→ Task
Among the lines below, a stretch begins at the one with "- apply carries_app;" and ends at the one with "s) eqn:Ec; [done|].". Repeat that stretch exactly, ends included.

→ Data excerpts

————

(** The next frame, once the current one was read to its end. *)
Lemma dequeue_core S s dl pend s' ev : rcv_core S s dl pend → len_opt (rcv_currentFrame s) <= rcv_readPosInFrame s →
  dequeueNextFrame s = (s', ev) →
  rcv_core S s' dl pend ∧ rcv_readPosInFrame s' = 0 ∧
  (rcv_currentFrame s' = None → queue (rcv_frameQueue s') !! readPos (rcv_frameQueue s') = None) ∧
  (rcv_currentFrameIsLast s' = false → readPos (rcv_frameQueue s') < rcv_finalOffset s') ∧
  (∀ e, queue (rcv_frameQueue s) !! readPos (rcv_frameQueue s) = Some e → rcv_currentFrame s' = Some (e_Data e)) ∧
  (rcv_closedForShutdown s', rcv_canceledRead s', rcv_resetRemotely s', rcv_readChan s', rcv_deadline s', rcv_finalOffset s',
   rcv_flowController s', rcv_closeForShutdownErr s', rcv_finRead s')
  = (rcv_closedForShutdown s, rcv_canceledRead s, rcv_resetRemotely s, rcv_readChan s, rcv_deadline s, rcv_finalOffset s,
     rcv_flowController s, rcv_closeForShutdownErr s, rcv_finRead s).
Proof.
  intros [Hs (F1 & F2 & F3 & F4 & F5) Hd Hl Hf Hp Hc Hr Hla Hfi] Hdone.
  unfold dequeueNextFrame.
  destruct (Pop_inv S (rcv_frameQueue s) Hs) as (q & d & cb & E & Hq & Hrp & Hcar & Hg). rewrite E.
  assert (Ed : len_opt (if Pop_isNil (rcv_frameQueue s) then None else Some d) = len d ∧
               default [] (if Pop_isNil (rcv_frameQueue s) then None else Some d) = d).
  { unfold Pop_isNil, Pop in *. destruct (queue (rcv_frameQueue s) !! _); [done|]. by injection E as _ <- _. }
  destruct Ed as [Ed1 Ed2]. intros [= <- <-].
  assert (Hle : readPos (rcv_frameQueue s) + len d <= highestReceived (sfc (rcv_flowController s))).
  { pose proof (len_nonneg d). destruct (decide (len d = 0)) as [->|]; [lia|].
    destruct (Z.le_gt_cases (readPos (rcv_frameQueue s) + len d) (highestReceived (sfc (rcv_flowController s)))) as [|Hgt]; [done|exfalso].
    unfold Pop in E. destruct (queue (rcv_frameQueue s) !! readPos (rcv_frameQueue s)) as [e|] eqn:Eq; [|by injection E as _ <- _].
    injection E as _ <- _. destruct (si_entry _ _ Hs _ _ Eq) as (_ & H2 & _ & Hx).
    apply (Hx (readPos (rcv_frameQueue s) + len (e_Data e) - 1)); [lia|]. apply F3. lia. }
  assert (HM : 0 <= readPos (rcv_frameQueue s) + len d < 2 ^ 64)
    by (pose proof (si_read _ _ Hs); pose proof (len_nonneg d); unfold MaxByteCount in *; lia).
  split_and!; try done; cbn.
  - split; cbn; rewrite ?Ed1, ?Ed2; try done; try lia.
    + split_and!; cbn; try done; [by rewrite Hg|]. lia.
    + pose proof (len_nonneg d). lia.
    + rewrite Hrp. by replace (readPos (rcv_frameQueue s) + len d - len d) with (readPos (rcv_frameQueue s)) by lia.
    + intros El. apply Z.leb_le in El. rewrite u64_small in El by lia. lia.
  - unfold Pop_isNil, Pop in *. destruct (queue (rcv_frameQueue s) !! readPos (rcv_frameQueue s)) eqn:Eq; [done|].
    injection E as <- _ _. by intros _.
  - rewrite Ed1, u64_small by lia. intros El. apply Z.leb_gt in El. lia.
  - intros e Ee. unfold Pop_isNil, Pop in *. rewrite Ee in *. by injection E as _ <- _.
Qed.

(** * The steps of [Read] *)

Lemma core_ext S s s' dl pend : rcv_core S s dl pend →
  (rcv_frameQueue s', rcv_readOffset s', rcv_finalOffset s', rcv_currentFrame s', rcv_currentFrameIsLast s', rcv_readPosInFrame s',
   rcv_finRead s', rcv_flowController s')
  = (rcv_frameQueue s, rcv_readOffset s, rcv_finalOffset s, rcv_currentFrame s, rcv_currentFrameIsLast s, rcv_readPosInFrame s,
     rcv_finRead s, rcv_flowController s) →
  (rcv_resetRemotely s' = false → rcv_resetRemotely s = false) → rcv_core S s' dl pend.
Proof.
  intros [Hs Hf Hd Hl Hfr Hp Hc Hr Hla Hfi] E Hre. injection E as E1 E2 E3 E4 E5 E6 E7 E8.
  split; rewrite ?E1, ?E2, ?E3, ?E4, ?E5, ?E6, ?E7, ?E8; try done; [|naive_solver].
  unfold rcv_fc_ok in *. by rewrite E1, E3, E8.
Qed.

(** A copy of [m] bytes of the current frame. *)
Lemma copy_core S s dl k : rcv_core S s dl 0 →
  let rest := drop (Z.to_nat (rcv_readPosInFrame s)) (default [] (rcv_currentFrame s)) in
  rcv_finRead s = false → (k <= length rest)%nat →
  rcv_core S (rcv_set_pos s (rcv_readPosInFrame s + Z.of_nat k) (u64 (rcv_readOffset s + Z.of_nat k)))
    (dl ++ take k rest) (Z.of_nat k).
Proof.
  intros [Hs Hf Hd Hl Hfr Hp Hc [_ Hr] Hla Hfi] rest Hfr0 Hk.
  assert (Hlr : length rest = Z.to_nat (len_opt (rcv_currentFrame s) - rcv_readPosInFrame s)).
  { pose proof (len_opt_default (rcv_currentFrame s)) as Hlo. unfold len in Hlo. unfold rest. rewrite length_drop. lia. }
  assert (Hlt : len (take k rest) = Z.of_nat k) by (unfold len; rewrite length_take; lia).
  pose proof (si_read _ _ Hs) as Hrp. pose proof (len_nonneg dl).
  assert (Hu : u64 (rcv_readOffset s + Z.of_nat k) = rcv_readOffset s + Z.of_nat k)
    by (apply u64_small; unfold MaxByteCount in *; lia).
  split; cbn; rewrite ?Hu; try done; try lia.
  - apply carries_app; [done|]. rewrite Hl. intros i b Hi. apply lookup_take_Some in Hi as [Hi _].
    unfold rest in Hi. rewrite lookup_drop in Hi. apply Hc in Hi. rewrite Hi. f_equal. lia.
  - rewrite len_app, Hlt. lia.
  - split; [lia|]. intros E. specialize (Hr E). lia.
  - intros E. congruence.
Qed.

Lemma Read_inner_ok S y s conn ev plen buf now : rcv_core S s (ry_read y ++ buf) 0 →
  rcv_finRead s = false → len buf < plen →
  (rcv_currentFrame s = None → buf = [] ∧ queue (rcv_frameQueue s) !! readPos (rcv_frameQueue s) = None ∧
     (rcv_currentFrameIsLast s = false → readPos (rcv_frameQueue s) < rcv_finalOffset s)) →
  let '(s', r) := Read_inner s plen buf now in rcv_inv S (after_read y conn s' ev r now).
Proof.
  intros Hcore Hfin Hlen Hnil. unfold Read_inner.
  assert (Hret : ∀ e, rcv_inv S (after_read y conn s ev (RReturn false buf e) now)).
  { intros e. cbn. split; [|done]. unfold delivered. cbn. by rewrite app_nil_r. }
  destruct (rcv_closedForShutdown s) eqn:E1; [apply Hret|]. destruct (rcv_canceledRead s) eqn:E2; [apply Hret|].
  destruct (rcv_resetRemotely s) eqn:E3; [apply Hret|]. destruct (negb _ && negb _); [apply Hret|].
  destruct (is_nil (rcv_currentFrame s) && negb (rcv_currentFrameIsLast s)) eqn:Ew.
  { apply andb_true_iff in Ew as [En El]. apply negb_true_iff in El. destruct (rcv_currentFrame s) eqn:Ec; [done|].
    destruct (Hnil eq_refl) as (-> & Hq & Hla). rewrite len_nil in Hlen. cbn. split; [done|].
    cbn. split_and!; try done. unfold ready, rcv_stopped. cbn. rewrite E1, E2, E3. specialize (Hla El).
    intros [H|[H|H]]; [done|done|lia]. }
  destruct (Z.ltb_spec plen (len buf)); [lia|]. pose proof (rc_frame _ _ _ _ Hcore) as Hfr.
  destruct (Z.ltb_spec (len_opt (rcv_currentFrame s)) (rcv_readPosInFrame s)); [lia|].
  set (rest := drop _ _). set (k := Nat.min (Z.to_nat (plen - len buf)) (length rest)).
  assert (Etk : take (Z.to_nat (plen - len buf)) rest = take k rest).
  { unfold k. destruct (Nat.min_spec (Z.to_nat (plen - len buf)) (length rest)) as [[? ->]|[? ->]]; [done|].
    rewrite !take_ge by lia. done. }
  rewrite Etk. assert (Ek : len (take k rest) = Z.of_nat k) by (unfold len; rewrite length_take; lia).
  rewrite Ek. cbn. split.
  - unfold delivered. cbn. rewrite app_assoc. apply copy_core; [done|done|]. unfold k, rest. lia.
  - cbn. rewrite len_app, Ek. unfold k. split; [done|lia].
Qed.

————

→ Answer to this exercise
  - apply carries_app; [done|]. rewrite Hl. intros i b Hi. apply lookup_take_Some in Hi as [Hi _].
    unfold rest in Hi. rewrite lookup_drop in Hi. apply Hc in Hi. rewrite Hi. f_equal. lia.
  - rewrite len_app, Hlt. lia.
  - split; [lia|]. intros E. specialize (Hr E). lia.
  - intros E. congruence.
Qed.

Lemma Read_inner_ok S y s conn ev plen buf now : rcv_core S s (ry_read y ++ buf) 0 →
  rcv_finRead s = false → len buf < plen →
  (rcv_currentFrame s = None → buf = [] ∧ queue (rcv_frameQueue s) !! readPos (rcv_frameQueue s) = None ∧
     (rcv_currentFrameIsLast s = false → readPos (rcv_frameQueue s) < rcv_finalOffset s)) →
  let '(s', r) := Read_inner s plen buf now in rcv_inv S (after_read y conn s' ev r now).
Proof.
  intros Hcore Hfin Hlen Hnil. unfold Read_inner.
  assert (Hret : ∀ e, rcv_inv S (after_read y conn s ev (RReturn false buf e) now)).
  { intros e. cbn. split; [|done]. unfold delivered. cbn. by rewrite app_nil_r. }
  destruct (rcv_closedForShutdown s) eqn:E1; [apply Hret|]. destruct (rcv_canceledRead s) eqn:E2; [apply Hret|].
  destruct (rcv_resetRemotely s) eqn:E3; [apply Hret|]. destruct (negb _ && negb _); [apply Hret|].
  destruct (is_nil (rcv_currentFrame s) && negb (rcv_currentFrameIsLast s)) eqn:Ew.
  { apply andb_true_iff in Ew as [En El]. apply negb_true_iff in El. destruct (rcv_currentFrame s) eqn:Ec; [done|].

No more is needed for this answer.